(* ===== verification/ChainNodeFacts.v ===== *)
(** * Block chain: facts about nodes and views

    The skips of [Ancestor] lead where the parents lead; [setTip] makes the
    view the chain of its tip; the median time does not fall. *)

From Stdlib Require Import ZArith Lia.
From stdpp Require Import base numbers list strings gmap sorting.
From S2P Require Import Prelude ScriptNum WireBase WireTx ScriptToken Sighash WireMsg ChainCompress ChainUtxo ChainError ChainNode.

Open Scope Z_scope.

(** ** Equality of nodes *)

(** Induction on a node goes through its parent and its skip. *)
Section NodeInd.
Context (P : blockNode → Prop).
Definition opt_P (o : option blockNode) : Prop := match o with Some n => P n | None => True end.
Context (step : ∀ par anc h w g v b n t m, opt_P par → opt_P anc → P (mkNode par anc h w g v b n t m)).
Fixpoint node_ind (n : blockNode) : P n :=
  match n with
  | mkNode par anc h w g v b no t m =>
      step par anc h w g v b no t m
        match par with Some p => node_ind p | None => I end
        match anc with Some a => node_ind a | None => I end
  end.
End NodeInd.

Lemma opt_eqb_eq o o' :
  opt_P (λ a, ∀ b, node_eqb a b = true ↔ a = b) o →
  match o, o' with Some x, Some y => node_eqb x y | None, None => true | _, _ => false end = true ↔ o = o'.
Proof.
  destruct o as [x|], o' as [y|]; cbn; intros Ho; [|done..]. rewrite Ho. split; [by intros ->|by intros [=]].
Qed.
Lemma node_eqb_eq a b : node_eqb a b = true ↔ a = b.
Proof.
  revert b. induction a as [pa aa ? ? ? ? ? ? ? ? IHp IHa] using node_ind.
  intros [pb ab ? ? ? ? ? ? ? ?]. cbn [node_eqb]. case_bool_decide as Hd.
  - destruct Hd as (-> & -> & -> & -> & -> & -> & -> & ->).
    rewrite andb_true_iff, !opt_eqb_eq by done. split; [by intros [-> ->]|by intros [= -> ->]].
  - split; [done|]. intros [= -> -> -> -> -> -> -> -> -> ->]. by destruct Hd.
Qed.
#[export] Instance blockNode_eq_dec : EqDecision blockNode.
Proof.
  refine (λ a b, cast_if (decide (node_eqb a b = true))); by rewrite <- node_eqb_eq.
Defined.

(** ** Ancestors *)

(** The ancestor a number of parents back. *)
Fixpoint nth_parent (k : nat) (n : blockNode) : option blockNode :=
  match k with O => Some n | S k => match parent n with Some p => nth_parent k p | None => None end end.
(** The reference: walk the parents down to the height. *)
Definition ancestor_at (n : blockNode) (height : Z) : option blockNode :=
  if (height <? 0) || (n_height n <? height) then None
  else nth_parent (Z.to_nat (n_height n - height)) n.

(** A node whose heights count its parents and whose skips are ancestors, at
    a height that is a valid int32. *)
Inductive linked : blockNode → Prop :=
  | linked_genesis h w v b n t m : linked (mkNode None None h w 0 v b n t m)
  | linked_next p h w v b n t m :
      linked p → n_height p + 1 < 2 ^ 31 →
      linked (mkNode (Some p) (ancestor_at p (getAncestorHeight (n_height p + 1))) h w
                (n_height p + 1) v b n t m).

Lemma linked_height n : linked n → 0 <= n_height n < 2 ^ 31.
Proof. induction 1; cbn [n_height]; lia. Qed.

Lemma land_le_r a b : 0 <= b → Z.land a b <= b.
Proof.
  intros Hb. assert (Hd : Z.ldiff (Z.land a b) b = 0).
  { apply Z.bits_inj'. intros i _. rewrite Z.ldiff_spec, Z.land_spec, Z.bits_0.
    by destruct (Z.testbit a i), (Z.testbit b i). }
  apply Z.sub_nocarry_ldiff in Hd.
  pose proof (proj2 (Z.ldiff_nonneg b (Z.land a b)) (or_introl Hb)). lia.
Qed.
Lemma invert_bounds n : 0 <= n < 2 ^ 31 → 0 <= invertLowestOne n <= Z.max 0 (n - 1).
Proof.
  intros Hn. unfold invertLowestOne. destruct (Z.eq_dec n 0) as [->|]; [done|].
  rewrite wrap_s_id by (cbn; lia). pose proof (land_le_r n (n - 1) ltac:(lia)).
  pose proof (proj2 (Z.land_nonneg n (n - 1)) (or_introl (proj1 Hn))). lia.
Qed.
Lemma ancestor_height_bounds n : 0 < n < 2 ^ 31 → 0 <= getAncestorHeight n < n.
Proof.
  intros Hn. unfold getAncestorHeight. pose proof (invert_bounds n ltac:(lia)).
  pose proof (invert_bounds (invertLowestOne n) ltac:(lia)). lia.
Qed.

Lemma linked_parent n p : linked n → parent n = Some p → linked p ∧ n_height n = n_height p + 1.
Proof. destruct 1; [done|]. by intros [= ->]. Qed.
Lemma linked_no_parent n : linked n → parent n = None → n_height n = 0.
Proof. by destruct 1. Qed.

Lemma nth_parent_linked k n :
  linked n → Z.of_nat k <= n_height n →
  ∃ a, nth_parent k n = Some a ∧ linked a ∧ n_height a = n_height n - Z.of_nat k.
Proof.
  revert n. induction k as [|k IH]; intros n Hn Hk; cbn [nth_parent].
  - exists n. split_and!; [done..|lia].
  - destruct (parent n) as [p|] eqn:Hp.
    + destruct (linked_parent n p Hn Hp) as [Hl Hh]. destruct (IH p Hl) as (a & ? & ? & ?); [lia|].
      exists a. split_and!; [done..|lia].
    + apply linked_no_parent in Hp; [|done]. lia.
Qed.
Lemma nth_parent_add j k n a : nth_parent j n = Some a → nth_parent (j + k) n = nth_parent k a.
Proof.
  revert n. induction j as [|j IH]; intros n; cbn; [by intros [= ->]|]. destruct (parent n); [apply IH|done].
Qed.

==================================================

◆ Task instructions:
Find "Fixpoint nth_parent (k" in the entries above and copy that whole line exactly, then each line after it through the line that contains "(n_height p + 1) v b n t m).".

◆ Answer box:
Fixpoint nth_parent (k : nat) (n : blockNode) : option blockNode :=
  match k with O => Some n | S k => match parent n with Some p => nth_parent k p | None => None end end.
(** The reference: walk the parents down to the height. *)
Definition ancestor_at (n : blockNode) (height : Z) : option blockNode :=
  if (height <? 0) || (n_height n <? height) then None
  else nth_parent (Z.to_nat (n_height n - height)) n.

(** A node whose heights count its parents and whose skips are ancestors, at
    a height that is a valid int32. *)
Inductive linked : blockNode → Prop :=
  | linked_genesis h w v b n t m : linked (mkNode None None h w 0 v b n t m)
  | linked_next p h w v b n t m :
      linked p → n_height p + 1 < 2 ^ 31 →
      linked (mkNode (Some p) (ancestor_at p (getAncestorHeight (n_height p + 1))) h w
                (n_height p + 1) v b n t m).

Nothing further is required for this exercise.